■ What to work on ■
Find the line with "Prefix_Contains p a = true <->" in the entries below. Repeat it, every following line, and the line with "unfold Prefix_Contains. destruct", exactly and with nothing added.

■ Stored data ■

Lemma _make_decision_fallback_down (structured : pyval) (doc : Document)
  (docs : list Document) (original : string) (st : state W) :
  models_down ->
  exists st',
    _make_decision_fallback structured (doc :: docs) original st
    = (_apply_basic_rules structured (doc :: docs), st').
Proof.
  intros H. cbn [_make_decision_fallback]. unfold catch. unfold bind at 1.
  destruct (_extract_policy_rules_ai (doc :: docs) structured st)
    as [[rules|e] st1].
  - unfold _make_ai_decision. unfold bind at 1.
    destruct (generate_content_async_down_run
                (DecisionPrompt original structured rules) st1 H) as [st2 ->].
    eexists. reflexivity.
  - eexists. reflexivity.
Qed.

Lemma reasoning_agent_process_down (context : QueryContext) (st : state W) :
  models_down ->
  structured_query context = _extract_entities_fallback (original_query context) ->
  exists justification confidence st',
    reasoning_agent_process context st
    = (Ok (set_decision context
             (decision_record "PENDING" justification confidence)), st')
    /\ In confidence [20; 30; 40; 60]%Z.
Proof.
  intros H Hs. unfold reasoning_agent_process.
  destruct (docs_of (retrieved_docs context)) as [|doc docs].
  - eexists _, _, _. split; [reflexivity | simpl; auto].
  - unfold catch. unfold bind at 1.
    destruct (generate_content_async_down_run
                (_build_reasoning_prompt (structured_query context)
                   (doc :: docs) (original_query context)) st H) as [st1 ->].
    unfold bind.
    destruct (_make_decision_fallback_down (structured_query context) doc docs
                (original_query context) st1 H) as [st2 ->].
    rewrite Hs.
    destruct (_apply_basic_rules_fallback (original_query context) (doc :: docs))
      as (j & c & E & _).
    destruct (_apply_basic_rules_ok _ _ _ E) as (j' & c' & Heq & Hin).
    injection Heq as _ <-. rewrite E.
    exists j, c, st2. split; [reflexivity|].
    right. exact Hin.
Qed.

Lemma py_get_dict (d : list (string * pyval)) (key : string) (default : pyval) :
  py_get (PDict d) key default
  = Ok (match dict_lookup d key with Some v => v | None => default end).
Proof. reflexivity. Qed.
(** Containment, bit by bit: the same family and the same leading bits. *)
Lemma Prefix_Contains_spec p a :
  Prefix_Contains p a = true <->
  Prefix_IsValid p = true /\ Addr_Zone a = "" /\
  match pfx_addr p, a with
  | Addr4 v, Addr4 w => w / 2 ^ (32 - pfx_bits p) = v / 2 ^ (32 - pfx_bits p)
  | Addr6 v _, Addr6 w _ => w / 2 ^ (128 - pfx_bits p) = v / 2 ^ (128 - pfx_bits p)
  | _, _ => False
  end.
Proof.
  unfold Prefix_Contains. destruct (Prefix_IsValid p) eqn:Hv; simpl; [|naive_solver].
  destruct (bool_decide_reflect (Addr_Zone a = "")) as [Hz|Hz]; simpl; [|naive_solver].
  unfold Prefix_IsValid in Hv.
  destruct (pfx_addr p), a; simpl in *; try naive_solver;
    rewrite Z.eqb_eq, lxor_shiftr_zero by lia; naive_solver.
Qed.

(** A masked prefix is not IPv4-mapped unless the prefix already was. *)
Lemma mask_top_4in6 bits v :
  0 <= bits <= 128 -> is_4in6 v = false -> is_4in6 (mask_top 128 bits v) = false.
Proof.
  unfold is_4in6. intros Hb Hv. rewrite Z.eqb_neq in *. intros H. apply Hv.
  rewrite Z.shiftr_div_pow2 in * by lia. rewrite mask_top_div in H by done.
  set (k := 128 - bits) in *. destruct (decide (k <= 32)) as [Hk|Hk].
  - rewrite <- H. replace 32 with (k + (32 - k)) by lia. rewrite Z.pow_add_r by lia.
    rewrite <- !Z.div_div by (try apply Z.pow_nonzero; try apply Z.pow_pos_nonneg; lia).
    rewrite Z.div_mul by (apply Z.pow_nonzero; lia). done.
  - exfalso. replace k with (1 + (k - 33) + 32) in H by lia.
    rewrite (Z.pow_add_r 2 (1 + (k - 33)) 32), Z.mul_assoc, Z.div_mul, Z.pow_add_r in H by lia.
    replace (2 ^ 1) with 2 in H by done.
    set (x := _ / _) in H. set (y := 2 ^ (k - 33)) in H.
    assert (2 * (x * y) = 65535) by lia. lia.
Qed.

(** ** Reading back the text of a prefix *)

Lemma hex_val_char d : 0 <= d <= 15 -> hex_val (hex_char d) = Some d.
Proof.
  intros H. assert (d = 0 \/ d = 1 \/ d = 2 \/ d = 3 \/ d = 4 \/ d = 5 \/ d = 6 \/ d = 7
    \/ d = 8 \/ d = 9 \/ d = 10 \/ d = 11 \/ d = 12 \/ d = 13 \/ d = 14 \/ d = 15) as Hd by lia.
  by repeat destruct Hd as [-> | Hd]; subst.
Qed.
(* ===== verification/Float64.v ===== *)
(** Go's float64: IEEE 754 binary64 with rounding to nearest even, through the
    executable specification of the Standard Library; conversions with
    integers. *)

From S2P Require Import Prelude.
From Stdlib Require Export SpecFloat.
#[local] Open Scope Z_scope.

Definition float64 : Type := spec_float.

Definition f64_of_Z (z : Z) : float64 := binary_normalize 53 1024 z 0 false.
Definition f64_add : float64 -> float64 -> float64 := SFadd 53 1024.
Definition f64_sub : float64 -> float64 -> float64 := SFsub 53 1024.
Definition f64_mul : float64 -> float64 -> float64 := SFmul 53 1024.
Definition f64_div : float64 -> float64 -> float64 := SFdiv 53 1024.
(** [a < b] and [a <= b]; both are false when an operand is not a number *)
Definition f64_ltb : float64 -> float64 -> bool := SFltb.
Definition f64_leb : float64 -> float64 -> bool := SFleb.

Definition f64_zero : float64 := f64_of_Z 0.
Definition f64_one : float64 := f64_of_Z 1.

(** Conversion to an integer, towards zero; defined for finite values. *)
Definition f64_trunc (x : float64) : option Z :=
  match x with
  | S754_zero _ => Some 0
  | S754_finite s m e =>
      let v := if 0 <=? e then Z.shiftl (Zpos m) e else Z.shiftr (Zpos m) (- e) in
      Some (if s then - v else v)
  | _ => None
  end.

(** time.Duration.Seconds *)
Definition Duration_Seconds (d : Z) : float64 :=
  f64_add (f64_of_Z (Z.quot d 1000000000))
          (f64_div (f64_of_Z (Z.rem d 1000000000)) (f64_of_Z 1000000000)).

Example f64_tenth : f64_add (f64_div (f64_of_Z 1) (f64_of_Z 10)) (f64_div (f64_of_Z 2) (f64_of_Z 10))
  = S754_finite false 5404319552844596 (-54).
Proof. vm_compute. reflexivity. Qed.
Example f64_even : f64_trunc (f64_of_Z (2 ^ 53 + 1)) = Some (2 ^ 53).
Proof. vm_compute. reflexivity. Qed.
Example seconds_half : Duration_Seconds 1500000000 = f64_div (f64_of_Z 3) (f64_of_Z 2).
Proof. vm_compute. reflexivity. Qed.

■ Exercise answer ■
  Prefix_Contains p a = true <->
  Prefix_IsValid p = true /\ Addr_Zone a = "" /\
  match pfx_addr p, a with
  | Addr4 v, Addr4 w => w / 2 ^ (32 - pfx_bits p) = v / 2 ^ (32 - pfx_bits p)
  | Addr6 v _, Addr6 w _ => w / 2 ^ (128 - pfx_bits p) = v / 2 ^ (128 - pfx_bits p)
  | _, _ => False
  end.
Proof.
  unfold Prefix_Contains. destruct (Prefix_IsValid p) eqn:Hv; simpl; [|naive_solver].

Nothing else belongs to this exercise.